While the decline of the U.S. crude inventories is significant, the most considerable factor currently affecting crude prices remains the impending sanctions on Iran’s oil exports. As the Iranian sanctions begin to take effect, the world’s supply of oil will decrease, making crude more valuable and raising prices.
“Iran is increasingly becoming the preoccupation of the crude market. The last couple of weeks have seen the expected squeeze on Iranian crude flows taking shape, with overall outflows down markedly,” said consultant JBC Energy while speaking to CNBC.
The Iranians are not just rolling over and accepting their fate, but are instead taking measures to soften the blow. According to OilPrice.com, the OPEC country is currently storing its oil onboard its fleet of tanker ships, many of which are sitting idly in port. The vessels, owned by “the National Iranian Tanker Company” will act as “floating storage” platforms. The country is expected to place as much crude as it can onboard the tanker ships while it still can.
Analysts expect Iran’s exports to “average as little as 1.5 million barrels a day in September according to the preliminary loading program, compared to around 2.8 million barrels a day of oil exports in April and May,” said Amrita Sen, chief oil analyst at Energy Aspects via a note to clients, according to OilPrice.com.

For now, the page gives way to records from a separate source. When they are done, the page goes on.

(* ===== verification/PmmIface.v ===== *)
(** * The buddy allocator as a page allocator *)

From S2P Require Import Prelude PageAlloc Pmm PmmInv PmmAlloc PmmInit PmmBoot PmmSpec.

#[export] Instance pmm_page_allocator : PageAllocator pmm := {
  pa_alloc_page_below := pmm_alloc_page_below;
  pa_alloc_early_low := pmm_alloc_early_low;
  pa_free_pages := pmm_free_pages
}.

Definition pmm_ready (s : pmm) : Prop :=
  pmm_inv s ∧ pool_ok s ∧ 0 ≤ early_alloc_limit s < 2 ^ 64.

(** A single page given out by [alloc_pages_range_locked]. *)
Definition pmm_single (s : pmm) (p : Z) : Prop :=
  1 ≤ p ∧ used_block s p 0 ∧ ¬ in_pool s p.

(** A page given out: a single page, or the used part of the early pool. *)
Definition pmm_held (s : pmm) (p : Z) : Prop :=
  pmm_single s p ∨ early_pool_start s ≤ p * PAGE_SIZE < early_pool_next s.

Lemma pool_config s s' :
  config s' = config s →
  early_pool_start s' = early_pool_start s ∧ early_pool_end s' = early_pool_end s ∧
  early_pool_next s' = early_pool_next s ∧ early_alloc_limit s' = early_alloc_limit s.
Proof. by intros [= _ _ _ _ -> -> -> ->]. Qed.
Lemma total_config s s' : config s' = config s → pmm_total_pages s' = pmm_total_pages s.
Proof. by intros [= -> _]. Qed.

Lemma pool_not_free s p : pmm_ready s → in_pool s p → ¬ free_page s p.
Proof.
  intros (Hi & [Hz|(b & t & k & Hb & Hu & Hk & E1 & E2 & _)] & _) Hp; unfold in_pool in Hp.
  - lia.
  - rewrite E1, E2 in Hp. apply (live_not_free s b t Hi Hu). unfold inh, PAGE_SIZE in *. lia.
Qed.

Lemma pool_handed s p :
  pmm_ready s → early_pool_start s ≤ p * PAGE_SIZE < early_pool_next s → in_pool s p.
Proof.
  intros (_ & [(? & ? & ?)|(b & t & k & Hb & Hu & Hk & E1 & E2 & E3 & _)] & _) Hp;
    unfold in_pool, PAGE_SIZE in *; lia.
Qed.

Lemma free_not_held s p : pmm_ready s → free_page s p → ¬ pmm_held s p.
Proof.
  intros Hr Hf [(_ & Hu & _)|Hp].
  - destruct Hr as [Hi _]. apply (live_not_free s p 0 Hi Hu) in Hf; [done|]. unfold inh. lia.
  - apply (pool_not_free s p); [done|by apply pool_handed|done].
Qed.

(** Blocks other than the pool keep the pool intact. *)
Lemma pool_ok_kept s s' :
  pool_ok s → config s' = config s →
  (∀ b t, used_block s b t → in_pool s b → used_block s' b t) → pool_ok s'.
Proof.
  intros [Hz|(b & t & k & Hb & Hu & Hk & E1 & E2 & E3 & E4)] Hcfg Hkeep;
    destruct (pool_config _ _ Hcfg) as (P1 & P2 & P3 & P4).
  - left. by rewrite P1, P2, P3.
  - right. exists b, t, k. unfold pool_limit_of in *. rewrite P1, P2, P3, P4. split; [done|].
    split; [|done]. apply Hkeep; [done|]. unfold in_pool. rewrite E1, E2.
    destruct Hu as [? _]. pose proof (pow2_pos t ltac:(lia)). unfold PAGE_SIZE. lia.
Qed.

(** One page from [alloc_pages_range_locked]. *)
Lemma wp_alloc_single s lo hi (Q : Z → pmm → Prop) :
  pmm_ready s → 0 ≤ lo → 0 ≤ hi → Q 0 s →
  (∀ p s', 1 ≤ p < pmm_total_pages s → (p + 1) * PAGE_SIZE ≤ hi → ¬ pmm_held s p → pmm_ready s' →
     early_alloc_limit s' = early_alloc_limit s ∧ pmm_total_pages s' = pmm_total_pages s →
     (∀ q, pmm_held s' q ↔ pmm_held s q ∨ q = p) →
     (∀ q, pmm_single s' q ↔ pmm_single s q ∨ q = p) → Q (p * PAGE_SIZE) s') →
  wp (alloc_pages_range_locked 1 lo hi) Q s.
Proof.
  intros Hr Hlo Hhi H0 HQ. pose proof Hr as (Hi & Hpool & Hlim).
  apply wp_alloc_view; [done|lia|done|done| |by intros _].
  intros s' b t Hi' Hcfg _ (Ht & _ & Hleast & _ & Hb1 & Hb2 & Hfree) Hf Hl.
  destruct (pool_config _ _ Hcfg) as (P1 & P2 & P3 & P4).
  assert (t = 0) as ->.
  { destruct (decide (t = 0)); [done|]. specialize (Hleast 0 ltac:(lia)). lia. }
  assert (free_page s b) as Hbf by (apply Hfree; unfold inh; lia).
  assert (1 ≤ b) by (unfold req_min in Hb1; lia).
  assert (b < pmm_total_pages s) by (unfold req_max in Hb2; lia).
  assert ((b + 1) * PAGE_SIZE ≤ hi).
  { assert (b + 1 ≤ hi / PAGE_SIZE) by (unfold req_max in Hb2; lia).
    pose proof (Z.mul_div_le hi PAGE_SIZE ltac:(done)). unfold PAGE_SIZE in *. lia. }
  assert (¬ in_pool s b) as Hbp by (intros Hp; by apply (pool_not_free s b)).
  assert (∀ q, pmm_single s' q ↔ pmm_single s q ∨ q = b) as Hsing.
  { intros q. unfold pmm_single, in_pool. rewrite Hl, P1, P2. unfold in_pool in Hbp.
    split; [naive_solver|]. intros [(? & ? & ?)| ->]; (split; [lia|]); tauto. }
  pose proof (total_config _ _ Hcfg).
  apply HQ; [lia|done|by apply free_not_held| |done| |done].
  - split; [done|]. split; [|by rewrite P4]. apply (pool_ok_kept s s' Hpool Hcfg).
    intros x t Hx _. apply Hl. by left.
  - intros q. unfold pmm_held. rewrite Hsing, P1, P3. tauto.
Qed.

Lemma wp_early_low s (Q : Z → pmm → Prop) :
  pmm_ready s → Q 0 s →
  (∀ p s', 1 ≤ p < pmm_total_pages s → (p + 1) * PAGE_SIZE ≤ pool_limit_of s → ¬ pmm_held s p → pmm_ready s' →
     early_alloc_limit s' = early_alloc_limit s ∧ pmm_total_pages s' = pmm_total_pages s →
     (∀ q, pmm_held s' q ↔ pmm_held s q ∨ q = p) →
     (∀ q, pmm_single s q → pmm_single s' q) → Q (p * PAGE_SIZE) s') →
  wp pmm_alloc_early_low Q s.
Proof.
  intros Hr H0 HQ. unfold pmm_alloc_early_low. wp_steps.
  destruct (negb (early_pool_start s =? 0) && (early_pool_next s <? early_pool_end s)) eqn:E.
  - b2p. destruct Hr as (Hi & [Hz|(b & t & k & Hb & Hu & Hk & E1 & E2 & E3 & E4)] & Hlim); [lia|].
    assert (k < 2 ^ t) by (unfold PAGE_SIZE in *; lia).
    assert (b + 2 ^ t ≤ pmm_total_pages s < 2 ^ 52) as [? ?].
    { destruct (live_not_free s b t Hi Hu) as (_ & ? & _). destruct Hi as [fl Hh].
      pose proof (ih_total _ _ _ _ Hh). lia. }
    wp_steps. rewrite E3, u64_small by (unfold PAGE_SIZE in *; lia).
    apply HQ; [lia|unfold PAGE_SIZE in *; lia| | |done| |].
    + intros [(_ & _ & Hn)|Hp]; [|unfold PAGE_SIZE in *; lia].
      apply Hn. unfold in_pool, PAGE_SIZE in *. lia.
    + split; [by destruct Hi as [fl Hh]; exists fl; apply inv_hole_pool|]. split; [|done].
      right. exists b, t, (k + 1). simpl. unfold PAGE_SIZE in *.
      split; [done|]. split; [done|]. split; [lia|]. split; [done|]. split; [done|]. split; [lia|done].
    + intros q. unfold pmm_held, pmm_single, in_pool. simpl. rewrite E1, E3. unfold PAGE_SIZE.
      split.
      * intros [Hq|Hq]; [left; left; exact Hq|].
        destruct (decide (q = b + k)); [by right|left; right; lia].
      * intros [[Hq|Hq]|Hq]; [left; exact Hq|right; lia|right; lia].
    + intros q Hq. exact Hq.
  - wp_steps. fold (pool_limit_of s). destruct (Z.leb_spec (pool_limit_of s) EARLY_POOL_MIN); [by apply wp_ret|].
    apply wp_alloc_single; try done; [unfold EARLY_POOL_MIN in *; lia|].
    intros p s' Hp Hlim Hh Hr' El Hheld Hsing. apply HQ; try done. intros q Hq. apply Hsing. by left.
Qed.

Lemma wp_free_single s p n (Q : unit → pmm → Prop) :
  pmm_ready s → pmm_single s p →
  (∀ s', pmm_ready s' → early_alloc_limit s' = early_alloc_limit s ∧ pmm_total_pages s' = pmm_total_pages s →
     (∀ q, pmm_held s' q ↔ pmm_held s q ∧ q ≠ p) →
     (∀ q, pmm_single s' q ↔ pmm_single s q ∧ q ≠ p) → Q tt s') →
  wp (pmm_free_pages (p * PAGE_SIZE) n) Q s.
Proof.
  intros Hr (Hp & Hu & Hnp) HQ. pose proof Hr as (Hi & Hpool & Hlim).
  assert (p * PAGE_SIZE / PAGE_SIZE = p) as Ep by (by apply Z.div_mul).
  apply wp_free_view; [done|unfold PAGE_SIZE; lia| |]; rewrite Ep.
  2: { intros [?|Hn]; [unfold PAGE_SIZE in *; lia|by destruct (Hn 0)]. }
  intros s' t _ Hut Hi' Hcfg _ Hf Hl. destruct (pool_config _ _ Hcfg) as (P1 & P2 & P3 & P4).
  assert (∀ q, pmm_single s' q ↔ pmm_single s q ∧ q ≠ p) as Hsing.
  { intros q. unfold pmm_single, in_pool. rewrite Hl, P1, P2. tauto. }
  pose proof (total_config _ _ Hcfg).
  apply HQ; [|done| |done].
  - split; [done|]. split; [|by rewrite P4]. apply (pool_ok_kept s s' Hpool Hcfg).
    intros b k Hb Hbp. apply Hl. split; [done|]. by intros ->.
  - intros q. unfold pmm_held. rewrite Hsing, P1, P3. split; [|tauto].
    intros [?|Hq]; [tauto|]. split; [by right|]. intros ->. by apply Hnp, pool_handed.
Qed.

#[export, refine] Instance pmm_page_allocator_laws : PageAllocatorLaws pmm := {
  pa_inv := pmm_ready;
  pa_held := pmm_held;
  pa_single := pmm_single;
  pa_early_limit := pool_limit_of;
  pa_pages := pmm_total_pages
}.
Proof.
  - intros s ([fl Hh] & _). pose proof (ih_total _ _ _ _ Hh). lia.
  - intros s p Hp. by left.
  - intros s hi Q Hr Hhi H0 HQ. apply wp_alloc_single; try done.
    intros p s' ? ? ? ? [El Ep] ? ?. apply HQ; try done. unfold pool_limit_of. by rewrite El.
  - intros s Q Hr H0 HQ. apply wp_early_low; try done.
    intros p s' ? ? ? ? [El Ep] ? ?. apply HQ; try done. unfold pool_limit_of. by rewrite El.
  - intros s p n Q Hr Hs HQ. apply wp_free_single; try done.
    intros s' ? [El Ep] ? ?. apply HQ; try done. unfold pool_limit_of. by rewrite El.
Defined.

Alexander Novak, Russia’s energy minister, weighed in on the Iranian sanctions, stating Wednesday that world’s crude markets “were fragile” due to the current state of global politics and concerns regarding the world oil supply, according to the BBC.
“This is a huge uncertainty on the market – how countries, which buy almost 2 million barrels per day of Iranian oil, will act,” Novak said. “The situation should be closely watched, the right decisions should be taken.”
In response to the Iranian sanctions, Saudi Arabia, the world’s largest oil exporter, agreed at an OPEC meeting earlier in the year to “significantly increase” it’s oil production to counter the loss of Tehran’s exports, according to a report from the Financial Times.
Further complicating crude futures is Hurricane Florence, a massive Category 3 storm currently forecasted to strike the U.S. east coast later in the week, according to models from the National Oceanic and Atmospheric Administration (NOAA). As people flee from coastal areas, gas prices in the region are expected to rise.
“A storm like this typically causes an increase in fuel purchases in the market and a slowdown in retail demand. Motorists can expect spikes in pump prices to be brief, but possibly dramatic,” said Jeanette Casselano, AAA representative via a statement.